Ganache montata al cioccolato bianco e caffè
70 gr. di caffè espresso con un solo piccolo cucchiaino di zucchero;
30 gr. di liquore al caffè;
140 gr. di cioccolato bianco di buona qualità;
220 gr. di panna;
Fondere il cioccolato a bagnomaria o nel microonde al minimo della potenza. Togliere dal fuoco e versarvi un terzo del caffè bollente, mescolando accuratamente con una spatola al centro della preparazione, fino a ottenere una consistenza elastica e brillante.
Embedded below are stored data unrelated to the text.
(** Headers forwarded to a target never include a hop-by-hop or identity
    header, however its name is capitalised; every other header is kept, in
    order, and filtering twice changes nothing. *)
Theorem sanitized_headers_spec hs :
  (forall h, h ∈ sanitizeOhttpForwardHeaders hs <->
     h ∈ hs /\ toLowerCase h.1 ∉ FORBIDDEN_FORWARD_HEADERS) /\
  sublist (sanitizeOhttpForwardHeaders hs) hs /\
  sanitizeOhttpForwardHeaders (sanitizeOhttpForwardHeaders hs) = sanitizeOhttpForwardHeaders hs.
Proof.
  unfold sanitizeOhttpForwardHeaders. split; [|split].
  - intros h. rewrite !list_elem_of_In, List.filter_In, negb_true_iff, <- not_true_iff_false.
    rewrite existsb_exists. setoid_rewrite bool_decide_eq_true.
    split; intros [H1 H2]; (split; [done|]); intros H; apply H2.
    + exists (toLowerCase h.1). done.
    + by destruct H as (x & Hx & ->).
  - induction hs as [|h hs IH]; cbn; [constructor|]. by destruct (negb _); constructor.
  - induction hs as [|h hs IH]; cbn; [done|].
    destruct (negb _) eqn:E; [|done]. cbn. rewrite E. by f_equal.
Qed.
Incorporare allora un altro terzo del caffè ripetendo l'operazione. Infine incorporare il resto del caffè con il liquore, mescolare ancora e aggiungere la panna liquida fredda. Far riposare in frigo per alcune ore, non meno di tre, io una notte intera. Quando si usa quindi, montarla quanto basta con una frusta per averla della corretta consistenza.
Cremoso delicato di arachidi
500 gr. panna;
500 gr. latte;
160 gr. zucchero;
200 gr. tuorlo;
5 gr. di gelatina (2 fogli, quindi forse 4gr. e non 5)
350 gr. cioccolato fondente 63%;
200 gr. pasta di arachidi (fatta da me con arachidi tostati, non salati e ridotti in crema con una piccolissima aggiunta di olio di nocciola);
Prima si fa la crema inglese, portando a bollore panna e latte e buttandolo sul rosso d'uovo in precedenza montato con lo zucchero (composto bianco e spumoso).
Quando è ancora caldo si unisce la gelatina reidratata, il cioccolato fondente sciolto al microonde con la pasta di arachidi e si mescola con minipimer senza inglobare aria.